Rigolotes et plantureuses, colorées et dignes de personnages de bandes dessinées, les « Nanas » géantes de Niki de Saint Phalle sont un peu devenues l’emblème de l’artiste (1930-2002). Mettant en scène son pied de nez à la condition féminine, les poupées monumentales sont un peu l’arbre qui cache la forêt d’une œuvre hétérogène. Sculptrice, peintre, réalisatrice de films, Niki de Saint-Phalle est un peu tout cela mais son talent s’expose bien au-delà au Grand Palais, jusqu’à ce 2 février 2015. Elle compte parmi les premières artistes femmes à acquérir de son vivant une reconnaissance internationale et à jouer de sa personnalité médiatique. Niki est d’ailleurs l’une des premières personnalités – au même moment que Warhol – à utiliser la presse et les media pour contrôler ou orienter la réception de son travail.

Une artiste engagée
Autodidacte, Niki de Saint Phalle met en place dès la fin des années 50 un univers singulier, en dehors de toute tendance et mouvement. Cette rétrospective, première grande exposition consacrée à Niki de Saint Phalle depuis vingt ans, présente toutes les facettes de l’artiste qui fut à la fois peintre, assemblagiste, sculpteure, graveuse, performeuse et cinéaste expérimentale, et renouvelle profondément le regard posé sur son travail.
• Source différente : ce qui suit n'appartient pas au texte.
(** What an operation makes of the device's answer. *)
Lemma session_execute_plain {Op Output} `{Operation Op Output} (op : Op) s queue policy session request :
  let d := bn_device (ln_env (sy_runner s)) in
  DeviceSession_request session op = Ok request -> plain request ->
  steady s -> serves s queue policy -> accepts_address d (req_address request) = true ->
  sy_clock s + REQUEST_TIME <= u64_max ->
  exists s', DeviceSession_execute s session op queue policy
      = (result_map_err SessionOperation (op_decode_reply op (device_reply d request)), s')
    /\ steady s' /\ alike s s' /\ sy_clock s' <= sy_clock s + REQUEST_TIME.
Proof.
  intros d Hreq Hp Hs Hsv Hacc Hc. unfold DeviceSession_execute. rewrite Hreq.
  destruct (plain_request s queue policy request) as (s' & E & Hrest); try done.
  exists s'. rewrite E. done.
Qed.

(** What an operation without data makes of it. *)
Lemma session_execute_bare {Op Output} `{Operation Op Output} (op : Op) s queue policy session safety :
  let address := sp_address (ds_profile session) in
  let preambles := sp_request_preambles (ds_profile session) in
  op_request op address
    = Ok (Request_with_retry_safety (Request_new address (op_command op) []) safety) ->
  steady s -> serves s queue policy ->
  Address_valid address -> is_u8 (CommandCode_get (op_command op)) ->
  CommandCode_get (op_command op) <> 31 -> 2 <= preambles <= u8_max ->
  accepts_address (bn_device (ln_env (sy_runner s))) address = true ->
  sy_clock s + REQUEST_TIME <= u64_max ->
  exists s', DeviceSession_execute s session op queue policy
      = (result_map_err SessionOperation
           (op_decode_reply op (device_reply (bn_device (ln_env (sy_runner s)))
              (bare_request address (op_command op) safety preambles))), s')
    /\ steady s' /\ alike s s' /\ sy_clock s' <= sy_clock s + REQUEST_TIME.
Proof.
  intros address preambles Hreq Hs Hsv Ha Hc H31 Hp Hacc Hcl.
  apply session_execute_plain; try done; [|by apply bare_plain].
  unfold DeviceSession_request. fold address. by rewrite Hreq.
Qed.

(** ** The device's values as the host decodes them *)

Lemma primary_value_read unit value :
  is_u32 value -> decode_primary_value (unit :: to_be_bytes 4 value) = Ok (mkPrimaryValue unit value).
Proof.
  intros Hv. unfold decode_primary_value, read_all. rewrite reader_new_at, read_u8_at. cbn [result_bind].
  rewrite <- (app_nil_r (to_be_bytes 4 value)) at 1.
  rewrite read_f32_at; [|unfold usize_len, zlen; rewrite !length_app, length_to_be_bytes; done
                        |apply length_to_be_bytes].
  cbn [result_bind]. rewrite finish_at. cbn [result_bind]. rewrite be_value; [done|].
  unfold is_u32 in Hv. lia.
Qed.

Lemma loop_signal_read milliamps percent :
  is_u32 milliamps -> is_u32 percent ->
  decode_loop_signal (to_be_bytes 4 milliamps ++ to_be_bytes 4 percent)
  = Ok (mkLoopSignal milliamps percent).
Proof.
  intros Hm Hp. unfold decode_loop_signal, read_all. rewrite reader_new_at.
  rewrite read_f32_at; [|unfold usize_len, zlen; rewrite !length_app, !length_to_be_bytes; done
                        |apply length_to_be_bytes].
  cbn [result_bind]. rewrite <- (app_nil_r (to_be_bytes 4 percent)) at 1.
  rewrite read_f32_at; [|unfold usize_len, zlen; rewrite !length_app, !length_to_be_bytes; done
                        |apply length_to_be_bytes].
  cbn [result_bind]. rewrite finish_at. cbn [result_bind].
  rewrite !be_value; [done|unfold is_u32 in *; lia..].
Qed.
(** The device's answer to a command of its own, read by the operation of that command. *)
Lemma device_reads d address safety preambles :
  device_typed d ->
  op_decode_reply mkReadPrimaryValue (device_reply d (bare_request address (CommandCode_new 1) safety preambles))
    = Ok (mkPrimaryValue (ed_primary_unit d) (ed_primary_value d))
  /\ op_decode_reply mkReadLoopSignal (device_reply d (bare_request address (CommandCode_new 2) safety preambles))
    = Ok (mkLoopSignal (ed_loop_current d) (ed_percent d))
  /\ op_decode_reply mkReadAdditionalStatus
       (device_reply d (bare_request address (CommandCode_new 48) safety preambles))
    = Ok (mkAdditionalStatus (ed_additional_status d)).
Proof.
  intros []. split_and!; cbn -[decode_primary_value decode_loop_signal to_be_bytes].
  - by rewrite primary_value_read.
  - by rewrite loop_signal_read.
  - done.
Qed.

(** The session addresses the device, with preambles a frame can carry. *)
Record speaks_for (session : DeviceSession) (d : EmulatedDevice) : Prop := {
  sf_address : Address_valid (sp_address (ds_profile session));
  sf_accepted : accepts_address d (sp_address (ds_profile session)) = true;
  sf_preambles : 2 <= sp_request_preambles (ds_profile session) <= u8_max;
}.

Lemma identified_session d master :
  device_typed d -> 1 <= ei_request_preambles (ed_identity d) ->
  ei_device_id (ed_identity d) <= 0xffffff ->
  7 <= ei_universal_revision (ed_identity d)
  \/ (ei_device_type (ed_identity d) / 256) mod 64 = ei_manufacturer_id (ed_identity d) mod 64 ->
  exists session, forall node,
    DeviceSession_from_identity (Polling node master) (host_identity (ed_identity d)) = Ok session
    /\ sp_identity (ds_profile session) = host_identity (ed_identity d)
    /\ speaks_for session d
    /\ exists ty, 0 <= ty <= 0x3fff
        /\ sp_address (ds_profile session) = Unique ty (ei_device_id (ed_identity d)) master.
Proof.
  intros Hd Hp Hid Hrev. pose proof (dt_identity d Hd) as Hi.
  destruct (emulated_unique_address d master Hi Hp Hid) as (ty & Hty & Ha & Hv & Hacc).
  set (a := Unique ty _ master) in *.
  exists (mkDeviceSession (mkSessionProfile (host_identity (ed_identity d)) a
            (Z.max (id_request_preambles (host_identity (ed_identity d))) 2))).
  intros node. unfold DeviceSession_from_identity. rewrite Ha. cbn [result_map_err result_bind].
  pose proof (et_request_preambles _ Hi) as Hu. split_and!; try done; [|by exists ty].
  split; try done; [apply Hacc; by right|].
  cbn -[Z.max]. unfold is_u8, u8_max in *. lia.
Qed.

(** The device type in the long address of a device: its expanded type from revision 7 on, and
    its manufacturer and type before. *)
Definition long_address (i : EmulatedIdentity) (master : Master) : Address :=
  Unique (if 7 <=? ei_universal_revision i then ei_device_type i mod 16384
          else ei_manufacturer_id i mod 64 * 256 + ei_device_type i mod 256) (ei_device_id i) master.

(** Identification at the polling address gives a session that speaks for the device. *)
Lemma system_identifies s (node : Z) (master : Master) (policy : RetryPolicy) :
  let d := bn_device (ln_env (sy_runner s)) in
  let i := ed_identity d in
  steady s -> serves s QueueId_DEFAULT policy -> ed_address d = Polling node master ->
  0 <= node <= 63 -> 1 <= ei_request_preambles i -> ei_device_id i <= 0xffffff ->
  7 <= ei_universal_revision i \/ (ei_device_type i / 256) mod 64 = ei_manufacturer_id i mod 64 ->
  sy_clock s + REQUEST_TIME <= u64_max ->
  exists session s1,
    DeviceSession_identify s (Polling node master) policy = (Ok session, s1)
    /\ sp_identity (ds_profile session) = host_identity i
    /\ sp_address (ds_profile session) = long_address i master /\ speaks_for session d
    /\ steady s1 /\ alike s s1 /\ sy_clock s1 <= sy_clock s + REQUEST_TIME.
Proof.
  intros d i Hs Hsv Haddr Hn Hp Hid Hrev Hc.
  pose proof (sg_device _ (qt_serving _ (rd_line _ (ss_ready _ Hs)))) as Hd. fold d in Hd.
  destruct (identified_session d master Hd Hp Hid Hrev) as (session & Hses).
  destruct (Hses node) as (Hfrom & Hident & Hf & ty & Hty & Ety).
  destruct (plain_request s QueueId_DEFAULT policy
              (bare_request (Polling node master) (CommandCode_new 0) ReadOnly 5))
    as (s1 & E1 & Hrest); try done.
  { fold d. cbn. by rewrite accepts_polling, bool_decide_true. }
  fold d in E1. exists session, s1. split_and!; try done; try apply Hrest.
  2: { pose proof (sf_accepted _ _ Hf) as Hacc. rewrite Ety in Hacc |- *.
       apply accepts_unique in Hacc as [E| ->]; [|done|done|done|apply Hd]. by rewrite Haddr in E. }
  unfold DeviceSession_identify, LinkClient_execute.
  change (op_request mkReadDeviceIdentity (Polling node master))
    with (Ok (E := OperationError) (bare_request (Polling node master) (CommandCode_new 0) ReadOnly 5)).
  cbn [sv_default_queue system_service]. rewrite E1. cbn [call_bind].
  rewrite device_identifies by done. cbn [result_map_err call_map_err fst snd call_bind]. by rewrite Hfrom.
Qed.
Plus de 200 œuvres et archives dont beaucoup sont inédites émaillent un parcours de 2000 m² à la fois chronologique et thématique, ponctués d’écrans montrant l’artiste commentant son travail. Des maquettes de projets architecturaux et une sculpture-fontaine (L’Arbre de Vie) devant l’entrée du Grand Palais, permettent d’évoquer l’ampleur et la diversité de son oeuvre publique.